### Task instructions
Using the entries that follow, write out the line containing "Variable env : Reproject.Env F.", the line containing "apply Z.ltb_lt in Ex, Ey.", and every line between them, exactly and nothing else.
+++++
(** * Entity selection in the 3D scene

    A shallow embedding of the [SelectEntities] GUI plugin in
    [src/include/gz/sim/components/Material.hh]: its private data class
    [SelectEntitiesPrivate] and the [eventFilter] entry point.

    The plugin is stateful C++ that talks to a rendering scene and to the
    GUI application.  It is embedded as programs of a small state and
    fault monad over the plugin's private data, with the calls that leave
    the plugin (ray queries, events sent to the main window, log lines)
    appended to an effect trace.  A null pointer dereference and an
    uncaught [std::bad_variant_access] end the run.  Events reach
    [eventFilter] one at a time; what the plugin reads from its
    surroundings while it handles one (the scene of the render engine, the
    keyboard modifiers) comes with the event.

    The declaration of the [Material] component at the head of the file
    is two type aliases and an invocation of
    [IGN_GAZEBO_REGISTER_COMPONENT].  The templates [Component] and
    [ComponentToMsgSerializer] and the macro are defined in headers that
    are not part of the source at hand, so there is no function of the
    component to embed and it is left out. *)

From Stdlib Require Import ZArith List Bool Ascii String PrimFloat.
From stdpp Require Import gmap strings list fin_maps.

Set Warnings "-clear-no-such-hyp".

Local Open Scope Z_scope.

(** ** Numeric identifiers *)

(** [Entity] is a 64-bit unsigned integer in the host ([uint64_t]); the ids
    of rendering nodes are [unsigned int] (32 bits), and the user data read
    by the plugin is an [int].  All three are carried by [Z], and the
    conversions the C++ performs implicitly are written out. *)
Abbreviation Entity := Z.

(** [int] to [Entity]: a negative value wraps around modulo 2^64. *)
Definition Entity_of_int (i : Z) : Entity := i mod 2 ^ 64.

(** [Entity] to the [unsigned int] parameter of [Scene::VisualById]. *)
Definition uint_of_Entity (e : Entity) : Z := e mod 2 ^ 32.

(** ** The rendering library, as far as the plugin sees it *)
Module rendering.

(** [std::variant] of the user data attached to a node. *)
Inductive Variant :=
| v_monostate
| v_int (i : Z)
| v_float (x : float)
| v_double (x : float)
| v_string (s : string)
| v_bool (b : bool)
| v_uint (u : Z).

Definition Vector3d : Type := float * float * float.

Record AxisAlignedBox := { Min : Vector3d; Max : Vector3d }.

(** A visual of the scene graph. *)
Record Visual := {
  Id : Z;
  UserData : string → Variant;
  LocalBoundingBox : AxisAlignedBox
}.

Record Camera := { CameraName : string }.
(** * TrackHS reservation fetch client: a shallow embedding

    The development follows [fetch-reservations.js]: the [TrackHSClient]
    class (transport with cookie jar, login, bearer token, pagination,
    persistence) and the [main] orchestrator.

    Conventions of the embedding.
    - A JavaScript string is the [string] of the bytes of its UTF-8
      encoding. Every literal, separator and character class of the source
      is ASCII, so splitting and matching on bytes agrees with the source;
      the one exception is the class [\s], whose members beyond ASCII are
      given by their UTF-8 bytes.
    - Numbers reported by the remote API ([status], [total], [size]) are
      integers in [Z]. The source computes on doubles: [Z] agrees with it
      on the safe integers (below [2^53] in absolute value), where
      [Math.ceil (a / b)] is the exact ceiling of the quotient; statements
      that range over all counts assume them safe.
    - A method of the client is a computation over the client object and
      the outside world; [throw] is the outcome [Throw]. *)

From Stdlib Require Import List String Ascii ZArith Bool Lia DecimalString.
Import ListNotations.
Open Scope string_scope.
Open Scope Z_scope.

(** ** JavaScript values: truthiness and strings *)

(** [ToBoolean]: the values the client tests with [if (x)], [!x], [a && b]
    and [a || b]. *)
Class Truthy (A : Type) := truthy : A -> bool.
Lemma reproject_accepted_history_stores_witness :
  let env := flat_reproject_env 1 zero3 true 0 0 in
  Reproject.FFX_DNSR_Reflections_IsGlossyReflection env
    (Reproject.FFX_DNSR_Reflections_LoadRoughness env (3, 2)) = true
  /\ fltb (Reproject.disocclusion_factor
             (reproject_picked env (3, 2) (3, 2) (64, 64) (flat_reproject_shared 0)))
          (Reproject.FFX_DNSR_REFLECTIONS_DISOCCLUSION_THRESHOLD env) = false
  /\ exists variance_mix num_samples,
       temporal_stores
         (events (Reproject.FFX_DNSR_Reflections_Reproject env (3, 2) (3, 2) (64, 64)
                    0%R 8) (flat_reproject_shared 0))
       = [EvStoreRadianceReprojected (3, 2)
            (Reproject.reprojection
               (reproject_picked env (3, 2) (3, 2) (64, 64) (flat_reproject_shared 0)));
          EvStoreVariance (3, 2) variance_mix;
          EvStoreNumSamples (3, 2) num_samples]
       /\ (1 <= num_samples)%R.
Proof.
  intros env.
  assert (H1 : Reproject.FFX_DNSR_Reflections_IsGlossyReflection env
                 (Reproject.FFX_DNSR_Reflections_LoadRoughness env (3, 2)) = true)
    by reflexivity.
  assert (H2 : fltb (Reproject.disocclusion_factor
                       (reproject_picked env (3, 2) (3, 2) (64, 64) (flat_reproject_shared 0)))
                    (Reproject.FFX_DNSR_REFLECTIONS_DISOCCLUSION_THRESHOLD env) = false).
  { unfold reproject_picked.
    destruct (PickReprojection_factor env (3, 2) (int2_add (3, 2) (splat 4)) (64, 64)
                (Reproject.FFX_DNSR_Reflections_LoadRoughness env (3, 2))
                (Reproject.FFX_DNSR_Reflections_LoadRayLength env (3, 2))
                (reproject_synced env (3, 2) (3, 2) (64, 64) (flat_reproject_shared 0)))
      as (ld & d0 & q & (hn & hld & Hd0) & _ & Heq).
    rewrite Heq.
    change (Reproject.FFX_DNSR_REFLECTIONS_DISOCCLUSION_THRESHOLD env) with 0%R.
    assert (Hpos : (0 < d0)%R) by (rewrite Hd0; apply disocclusion_factor_pos).
    replace (fltb 0%R d0) with true by (symmetry; apply Rltb_true; exact Hpos).
    apply Rltb_false. lra. }
  split; [exact H1|]. split; [exact H2|].
  destruct (reproject_accepted_history_stores env (3, 2) (3, 2) (64, 64) 0%R 8
              (flat_reproject_shared 0) H1 H2) as (v & n & Hs & Hn & _).
  exists v, n. split; [exact Hs | apply Hn].
Defined.

(** ** The shared-memory indices of the reprojection kernel *)

Lemma Zrange_In lo hi i : In i (Zrange lo hi) -> lo <= i <= hi.
Proof.
  unfold Zrange, Zseq. intros H. apply in_map_iff in H. destruct H as [k [<- Hk]].
  apply in_seq in Hk. lia.
Qed.

Lemma neighborhood_In radius o :
  In o (neighborhood radius) ->
  - radius <= fst o <= radius /\ - radius <= snd o <= radius.
Proof.
  unfold neighborhood. intros H. apply in_flat_map in H. destruct H as [j [Hj H]].
  apply in_map_iff in H. destruct H as [i [<- Hi]].
  apply Zrange_In in Hi, Hj. simpl. lia.
Qed.

Section ReprojectBounds.
Context {F : Type} {FO : FloatOps F}.
Variable env : Reproject.Env F.

Lemma estimate_emits (P : event F -> Prop) gid :
  (forall o, In o (neighborhood (Reproject.FFX_DNSR_REFLECTIONS_LOCAL_NEIGHBORHOOD_RADIUS env)) ->
     P (EvSharedLoad Shared0 (int2_add gid o))) ->
  emits P (Reproject.FFX_DNSR_Reflections_EstimateLocalNeighborhoodInGroup env gid).
Proof.
  intros H s. unfold events. rewrite Estimate_run. cbn [snd].
  apply Forall_forall. intros e He. apply in_map_iff in He.
  destruct He as [o [<- Ho]]. apply H, Ho.
Qed.

Lemma downsample_step_in_tile gid i :
  in_group gid -> In i [2; 4; 8] ->
  emits (shared_within in_tile) (Reproject.Reproject_downsample_step env gid i).
Proof.
  intros [Hx Hy] Hi. destruct gid as [gx gy]. cbn [fst snd] in Hx, Hy.
  unfold Reproject.Reproject_downsample_step. cbv zeta. cbn [fst snd].
  assert (Hox : imul gx i = gx * i)
    by (apply wrap32_small; simpl in Hi; destruct Hi as [<-|[<-|[<-|[]]]]; lia).
  assert (Hoy : imul gy i = gy * i)
    by (apply wrap32_small; simpl in Hi; destruct Hi as [<-|[<-|[<-|[]]]]; lia).
  assert (Hh : idiv i 2 = Z.quot i 2 /\ 1 <= Z.quot i 2 <= 4 /\ 2 <= i <= 8).
  { simpl in Hi. destruct Hi as [<-|[<-|[<-|[]]]]; repeat split; try reflexivity; cbn; lia. }
  destruct Hh as (Hh & Hq & Hi').
  rewrite Hox, Hoy, Hh.
  assert (Hix : iadd (gx * i) (Z.quot i 2) = gx * i + Z.quot i 2)
    by (apply wrap32_small; nia).
  assert (Hiy : iadd (gy * i) (Z.quot i 2) = gy * i + Z.quot i 2)
    by (apply wrap32_small; nia).
  rewrite Hix, Hiy.
  apply emits_bind; [| intros _; apply emits_barrier; intros idx Hidx; discriminate].
  destruct ((gx * i + Z.quot i 2 <? 8) && (gy * i + Z.quot i 2 <? 8)) eqn:E;
    [| apply emits_ret].
  apply andb_true_iff in E. destruct E as [Ex Ey].
  apply Z.ltb_lt in Ex, Ey.
  assert (Hin : forall a b, (a = gx * i \/ a = gx * i + Z.quot i 2) ->
                            (b = gy * i \/ b = gy * i + Z.quot i 2) ->
                            in_tile (a, b)).
  { intros a b Ha Hb. unfold in_tile. cbn [fst snd]. nia. }
  unfold Reproject.FFX_DNSR_Reflections_LoadFromGroupSharedMemoryRaw.
  repeat first
    [ apply reproject_store_emits; intros t
    | emits_step ];
    intros idx Hidx; inversion Hidx; subst; apply Hin; auto.
Qed.
End ReprojectBounds.

Lemma Zrange_In_iff lo hi i : In i (Zrange lo hi) <-> lo <= i <= hi.
Proof.
  split; [apply Zrange_In|]. intros H. unfold Zrange, Zseq. apply in_map_iff.
  exists (Z.to_nat (i - lo)). split; [lia|]. apply in_seq. lia.
Qed.

Lemma neighborhood_In_iff radius o :
  In o (neighborhood radius)
  <-> - radius <= fst o <= radius /\ - radius <= snd o <= radius.
Proof.
  split; [apply neighborhood_In|]. destruct o as [i j]. cbn [fst snd]. intros [Hi Hj].
  unfold neighborhood. apply in_flat_map. exists j. split; [apply Zrange_In_iff, Hj|].
  apply in_map_iff. exists i. split; [reflexivity | apply Zrange_In_iff, Hi].
Qed.

Lemma int2_sub_small (a b : int2) :
  - 2 ^ 30 <= fst a < 2 ^ 30 -> - 2 ^ 30 <= snd a < 2 ^ 30 ->
  - 2 ^ 30 <= fst b < 2 ^ 30 -> - 2 ^ 30 <= snd b < 2 ^ 30 ->
  int2_sub a b = (fst a - fst b, snd a - snd b).
Proof.
  intros. unfold int2_sub, isub. rewrite !wrap32_small by lia. reflexivity.
Qed.

(** The thread's own index comes back after the centering is undone. *)
Lemma uncentered gid : in_group gid -> int2_sub (int2_add gid (splat 4)) (splat 4) = gid.
Proof.
  intros [Hx Hy]. destruct gid as [gx gy]. cbn [fst snd] in *.
  unfold splat. rewrite int2_add_small by (cbn [fst snd]; lia). cbn [fst snd].
  rewrite int2_sub_small by (cbn [fst snd]; lia). cbn [fst snd]. f_equal; lia.
Qed.

Ltac reproject_bounds_step :=
  lazymatch goal with
  | |- emits _ (Reproject.FFX_DNSR_Reflections_EstimateLocalNeighborhoodInGroup _ _) =>
      apply estimate_emits; intros ? ?
  | |- emits _ (Reproject.Reproject_downsample_step _ _ _) =>
      apply downsample_step_in_tile
  | |- emits _ (Reproject.FFX_DNSR_Reflections_StoreInGroupSharedMemory _ _ _) =>
      apply reproject_store_emits; intros ?
  | _ => kernel_step
  end.

(** X11: every shared-memory access of
    [FFX_DNSR_Reflections_Reproject] by a thread of the 8x8 group is inside
    the 16x16 tiles when FFX_DNSR_REFLECTIONS_LOCAL_NEIGHBORHOOD_RADIUS is
    at most 4; and 4 is the largest radius for which the loads of
    [FFX_DNSR_Reflections_EstimateLocalNeighborhoodInGroup] stay inside the
    tiles for every thread of the group. *)
Theorem reproject_shared_accesses_in_bounds :
  forall (F : Type) (FO : FloatOps F) (env : Reproject.Env F),
    let radius := Reproject.FFX_DNSR_REFLECTIONS_LOCAL_NEIGHBORHOOD_RADIUS env in
    (radius <= 4 ->
     forall (dispatch_thread_id group_thread_id screen_size : int2)
            (temporal_stability_factor : F) (max_samples : Z),
       in_group group_thread_id ->
       emits (shared_within in_tile)
         (Reproject.FFX_DNSR_Reflections_Reproject env dispatch_thread_id group_thread_id
            screen_size temporal_stability_factor max_samples))
    /\ ((forall group_thread_id,
           in_group group_thread_id ->
           emits (shared_within in_tile)
             (Reproject.FFX_DNSR_Reflections_EstimateLocalNeighborhoodInGroup env
                (int2_add group_thread_id (splat 4))))
        <-> radius <= 4).
Proof.
  intros F FO env radius.
  assert (Hest : radius <= 4 -> forall gid o,
             in_group gid -> In o (neighborhood radius) ->
             in_tile (int2_add (int2_add gid (splat 4)) o)).
  { clearbody radius. intros Hr [gx gy] [i j] [Hx Hy] Ho. apply neighborhood_In in Ho.
    cbn [fst snd] in Hx, Hy, Ho.
    unfold splat. rewrite (int2_add_small (gx, gy)) by (cbn [fst snd]; lia). cbn [fst snd].
    rewrite int2_add_small by (cbn [fst snd]; lia). unfold in_tile. cbn [fst snd]. lia. }
  split; [| split].
  - intros Hr dtid gid ss tsf ms Hg.
    unfold Reproject.FFX_DNSR_Reflections_Reproject, Reproject.Reproject_glossy,
      Reproject.FFX_DNSR_Reflections_PickReprojection, Reproject.Pick_candidate,
      Reproject.Reproject_downsample.
    rewrite (uncentered gid Hg).
    repeat reproject_bounds_step;
      try exact Hg; try assumption;
      intros idx Hidx; try discriminate Hidx; inversion Hidx; subst; clear Hidx.
    all: try (apply Hest; assumption).
    all: try (unfold in_tile; cbn; lia).
    all: try (destruct Hg as [Hx Hy]; unfold in_tile; lia).
    all: match goal with
         | H : In _ block_offset |- _ =>
             destruct gid as [gx gy]; destruct Hg as [Hx Hy]; cbn [fst snd] in Hx, Hy;
             simpl in H; destruct H as [<-|[<-|[<-|[<-|[]]]]];
             rewrite int2_add_small by (cbn [fst snd]; lia); unfold in_tile; cbn [fst snd]; lia
         end.
  - intros H. destruct (Z_le_gt_dec radius 4) as [Hr | Hr]; [exact Hr | exfalso].
    assert (Hg : in_group (0, 0)) by (unfold in_group; cbn; lia).
    specialize (H (0, 0) Hg (Reproject.mk_shared (fun _ _ => splat4 f0) (fun _ _ => f0))).
    unfold events in H. rewrite Estimate_run in H. cbn [snd] in H.
    rewrite Forall_forall in H.
    assert (Hin : In (-5, 0) (neighborhood radius))
      by (apply neighborhood_In_iff; cbn [fst snd]; fold radius; lia).
    specialize (H _ (in_map _ _ _ Hin) _ eq_refl).
    unfold in_tile in H. cbn in H. lia.
  - intros Hr gid Hg. apply estimate_emits. intros o Ho idx Hidx.
    inversion Hidx; subst. apply Hest; assumption.
Qed.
+++++
### Reply to the exercise
Variable env : Reproject.Env F.

Lemma estimate_emits (P : event F -> Prop) gid :
  (forall o, In o (neighborhood (Reproject.FFX_DNSR_REFLECTIONS_LOCAL_NEIGHBORHOOD_RADIUS env)) ->
     P (EvSharedLoad Shared0 (int2_add gid o))) ->
  emits P (Reproject.FFX_DNSR_Reflections_EstimateLocalNeighborhoodInGroup env gid).
Proof.
  intros H s. unfold events. rewrite Estimate_run. cbn [snd].
  apply Forall_forall. intros e He. apply in_map_iff in He.
  destruct He as [o [<- Ho]]. apply H, Ho.
Qed.

Lemma downsample_step_in_tile gid i :
  in_group gid -> In i [2; 4; 8] ->
  emits (shared_within in_tile) (Reproject.Reproject_downsample_step env gid i).
Proof.
  intros [Hx Hy] Hi. destruct gid as [gx gy]. cbn [fst snd] in Hx, Hy.
  unfold Reproject.Reproject_downsample_step. cbv zeta. cbn [fst snd].
  assert (Hox : imul gx i = gx * i)
    by (apply wrap32_small; simpl in Hi; destruct Hi as [<-|[<-|[<-|[]]]]; lia).
  assert (Hoy : imul gy i = gy * i)
    by (apply wrap32_small; simpl in Hi; destruct Hi as [<-|[<-|[<-|[]]]]; lia).
  assert (Hh : idiv i 2 = Z.quot i 2 /\ 1 <= Z.quot i 2 <= 4 /\ 2 <= i <= 8).
  { simpl in Hi. destruct Hi as [<-|[<-|[<-|[]]]]; repeat split; try reflexivity; cbn; lia. }
  destruct Hh as (Hh & Hq & Hi').
  rewrite Hox, Hoy, Hh.
  assert (Hix : iadd (gx * i) (Z.quot i 2) = gx * i + Z.quot i 2)
    by (apply wrap32_small; nia).
  assert (Hiy : iadd (gy * i) (Z.quot i 2) = gy * i + Z.quot i 2)
    by (apply wrap32_small; nia).
  rewrite Hix, Hiy.
  apply emits_bind; [| intros _; apply emits_barrier; intros idx Hidx; discriminate].
  destruct ((gx * i + Z.quot i 2 <? 8) && (gy * i + Z.quot i 2 <? 8)) eqn:E;
    [| apply emits_ret].
  apply andb_true_iff in E. destruct E as [Ex Ey].
  apply Z.ltb_lt in Ex, Ey.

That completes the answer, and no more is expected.